### Material shown
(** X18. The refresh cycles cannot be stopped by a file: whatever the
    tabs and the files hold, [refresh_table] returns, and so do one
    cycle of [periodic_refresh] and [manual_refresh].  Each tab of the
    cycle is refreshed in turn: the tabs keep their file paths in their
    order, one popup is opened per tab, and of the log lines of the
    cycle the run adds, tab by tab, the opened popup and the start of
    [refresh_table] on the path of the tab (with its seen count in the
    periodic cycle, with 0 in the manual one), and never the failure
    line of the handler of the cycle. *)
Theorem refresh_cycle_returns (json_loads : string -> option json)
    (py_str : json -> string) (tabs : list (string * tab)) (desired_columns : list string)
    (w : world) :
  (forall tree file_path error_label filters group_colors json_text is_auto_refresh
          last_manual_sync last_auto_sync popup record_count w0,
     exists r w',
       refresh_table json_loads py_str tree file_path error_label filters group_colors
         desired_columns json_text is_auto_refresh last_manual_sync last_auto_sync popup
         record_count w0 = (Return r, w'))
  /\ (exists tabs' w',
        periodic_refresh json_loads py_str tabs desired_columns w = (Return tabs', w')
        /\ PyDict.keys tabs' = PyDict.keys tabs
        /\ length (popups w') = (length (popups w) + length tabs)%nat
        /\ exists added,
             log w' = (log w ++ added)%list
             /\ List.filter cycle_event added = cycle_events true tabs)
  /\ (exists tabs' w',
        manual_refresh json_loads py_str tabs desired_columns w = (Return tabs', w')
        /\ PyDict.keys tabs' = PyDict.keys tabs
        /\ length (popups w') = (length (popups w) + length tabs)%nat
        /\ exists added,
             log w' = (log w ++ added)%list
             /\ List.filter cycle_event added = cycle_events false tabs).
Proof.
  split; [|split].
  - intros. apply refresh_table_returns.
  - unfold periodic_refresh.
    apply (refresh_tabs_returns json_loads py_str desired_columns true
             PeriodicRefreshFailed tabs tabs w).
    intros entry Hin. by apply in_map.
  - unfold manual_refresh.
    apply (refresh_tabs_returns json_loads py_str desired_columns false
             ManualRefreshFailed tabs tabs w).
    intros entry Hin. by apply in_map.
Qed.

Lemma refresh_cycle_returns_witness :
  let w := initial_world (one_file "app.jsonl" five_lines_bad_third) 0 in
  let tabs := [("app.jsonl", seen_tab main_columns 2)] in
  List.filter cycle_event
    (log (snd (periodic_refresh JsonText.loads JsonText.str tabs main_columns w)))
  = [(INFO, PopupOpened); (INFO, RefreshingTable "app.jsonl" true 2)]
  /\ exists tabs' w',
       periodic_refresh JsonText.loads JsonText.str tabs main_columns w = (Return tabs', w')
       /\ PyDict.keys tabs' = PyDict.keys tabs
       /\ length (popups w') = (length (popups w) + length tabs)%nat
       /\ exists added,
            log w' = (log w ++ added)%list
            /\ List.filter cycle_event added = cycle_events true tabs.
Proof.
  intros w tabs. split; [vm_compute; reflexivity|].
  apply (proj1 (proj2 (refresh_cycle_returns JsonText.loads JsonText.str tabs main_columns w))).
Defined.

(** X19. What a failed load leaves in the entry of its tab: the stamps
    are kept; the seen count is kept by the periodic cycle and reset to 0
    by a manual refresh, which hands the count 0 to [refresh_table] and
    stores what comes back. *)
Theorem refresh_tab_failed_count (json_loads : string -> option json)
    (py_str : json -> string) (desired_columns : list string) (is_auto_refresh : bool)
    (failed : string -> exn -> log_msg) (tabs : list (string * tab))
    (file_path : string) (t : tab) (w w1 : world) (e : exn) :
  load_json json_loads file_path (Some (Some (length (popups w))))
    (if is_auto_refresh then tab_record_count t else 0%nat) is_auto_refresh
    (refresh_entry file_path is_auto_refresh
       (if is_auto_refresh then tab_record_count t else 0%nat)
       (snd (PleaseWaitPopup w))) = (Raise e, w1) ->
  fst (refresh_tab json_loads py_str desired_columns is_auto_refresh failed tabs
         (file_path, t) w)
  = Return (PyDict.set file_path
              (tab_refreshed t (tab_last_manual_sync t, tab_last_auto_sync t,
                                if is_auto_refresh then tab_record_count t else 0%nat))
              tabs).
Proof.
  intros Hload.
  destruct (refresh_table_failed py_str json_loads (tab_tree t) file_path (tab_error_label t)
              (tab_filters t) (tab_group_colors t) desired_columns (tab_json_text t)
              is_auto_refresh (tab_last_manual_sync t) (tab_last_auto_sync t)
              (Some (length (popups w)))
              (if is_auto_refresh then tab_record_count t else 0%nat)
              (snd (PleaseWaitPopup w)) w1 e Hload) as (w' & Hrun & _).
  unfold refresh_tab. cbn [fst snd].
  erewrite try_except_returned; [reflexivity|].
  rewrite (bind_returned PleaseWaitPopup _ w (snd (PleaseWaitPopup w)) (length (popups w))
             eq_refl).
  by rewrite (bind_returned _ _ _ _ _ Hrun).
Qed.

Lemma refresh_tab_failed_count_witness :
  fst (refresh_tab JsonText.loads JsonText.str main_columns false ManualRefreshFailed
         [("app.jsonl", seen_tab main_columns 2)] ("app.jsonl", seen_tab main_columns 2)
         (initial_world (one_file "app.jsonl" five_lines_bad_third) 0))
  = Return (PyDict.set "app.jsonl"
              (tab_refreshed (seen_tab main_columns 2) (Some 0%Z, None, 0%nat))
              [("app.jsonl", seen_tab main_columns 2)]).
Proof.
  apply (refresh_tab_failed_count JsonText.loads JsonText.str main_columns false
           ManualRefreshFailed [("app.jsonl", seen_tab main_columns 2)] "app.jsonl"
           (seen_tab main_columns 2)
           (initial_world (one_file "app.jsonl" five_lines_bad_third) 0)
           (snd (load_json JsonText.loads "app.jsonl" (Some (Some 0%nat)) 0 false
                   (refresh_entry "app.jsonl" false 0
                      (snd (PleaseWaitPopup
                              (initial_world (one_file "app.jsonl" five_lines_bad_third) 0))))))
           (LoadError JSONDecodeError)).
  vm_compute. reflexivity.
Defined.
---
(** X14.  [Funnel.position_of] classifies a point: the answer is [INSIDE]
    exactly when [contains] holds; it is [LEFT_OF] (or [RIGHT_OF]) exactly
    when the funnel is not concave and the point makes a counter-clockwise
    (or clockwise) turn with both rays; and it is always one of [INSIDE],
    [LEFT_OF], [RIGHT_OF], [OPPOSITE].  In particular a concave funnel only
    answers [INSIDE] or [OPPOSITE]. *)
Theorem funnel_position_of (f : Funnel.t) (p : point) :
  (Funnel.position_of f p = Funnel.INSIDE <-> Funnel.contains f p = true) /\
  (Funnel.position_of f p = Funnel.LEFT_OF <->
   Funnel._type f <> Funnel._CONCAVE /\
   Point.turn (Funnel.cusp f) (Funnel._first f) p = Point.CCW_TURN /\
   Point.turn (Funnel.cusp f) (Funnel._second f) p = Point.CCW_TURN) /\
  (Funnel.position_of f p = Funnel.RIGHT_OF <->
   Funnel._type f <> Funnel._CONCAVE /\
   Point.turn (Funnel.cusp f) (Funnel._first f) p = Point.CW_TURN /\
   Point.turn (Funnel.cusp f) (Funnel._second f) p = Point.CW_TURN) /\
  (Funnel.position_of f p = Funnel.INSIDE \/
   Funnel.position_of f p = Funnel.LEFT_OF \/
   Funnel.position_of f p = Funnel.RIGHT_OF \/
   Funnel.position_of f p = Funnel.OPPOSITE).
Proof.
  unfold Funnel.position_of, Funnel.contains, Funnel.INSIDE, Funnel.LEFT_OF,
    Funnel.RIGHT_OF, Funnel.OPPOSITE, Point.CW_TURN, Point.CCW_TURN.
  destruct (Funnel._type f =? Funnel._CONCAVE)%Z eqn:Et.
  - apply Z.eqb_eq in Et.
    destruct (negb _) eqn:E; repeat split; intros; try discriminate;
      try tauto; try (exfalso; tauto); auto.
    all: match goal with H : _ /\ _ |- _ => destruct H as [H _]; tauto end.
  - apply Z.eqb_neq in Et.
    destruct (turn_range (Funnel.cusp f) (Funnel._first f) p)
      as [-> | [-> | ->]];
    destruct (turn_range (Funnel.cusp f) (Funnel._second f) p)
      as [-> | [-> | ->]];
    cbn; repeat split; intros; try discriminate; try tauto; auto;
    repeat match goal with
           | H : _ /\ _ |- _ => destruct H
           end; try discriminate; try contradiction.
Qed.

### What you are asked to do
Go through the data and gather every line that holds "jsonl".

### Task response
  let w := initial_world (one_file "app.jsonl" five_lines_bad_third) 0 in
  let tabs := [("app.jsonl", seen_tab main_columns 2)] in
  = [(INFO, PopupOpened); (INFO, RefreshingTable "app.jsonl" true 2)]
         [("app.jsonl", seen_tab main_columns 2)] ("app.jsonl", seen_tab main_columns 2)
         (initial_world (one_file "app.jsonl" five_lines_bad_third) 0))
  = Return (PyDict.set "app.jsonl"
              [("app.jsonl", seen_tab main_columns 2)]).
           ManualRefreshFailed [("app.jsonl", seen_tab main_columns 2)] "app.jsonl"
           (initial_world (one_file "app.jsonl" five_lines_bad_third) 0)
           (snd (load_json JsonText.loads "app.jsonl" (Some (Some 0%nat)) 0 false
                   (refresh_entry "app.jsonl" false 0
                              (initial_world (one_file "app.jsonl" five_lines_bad_third) 0))))))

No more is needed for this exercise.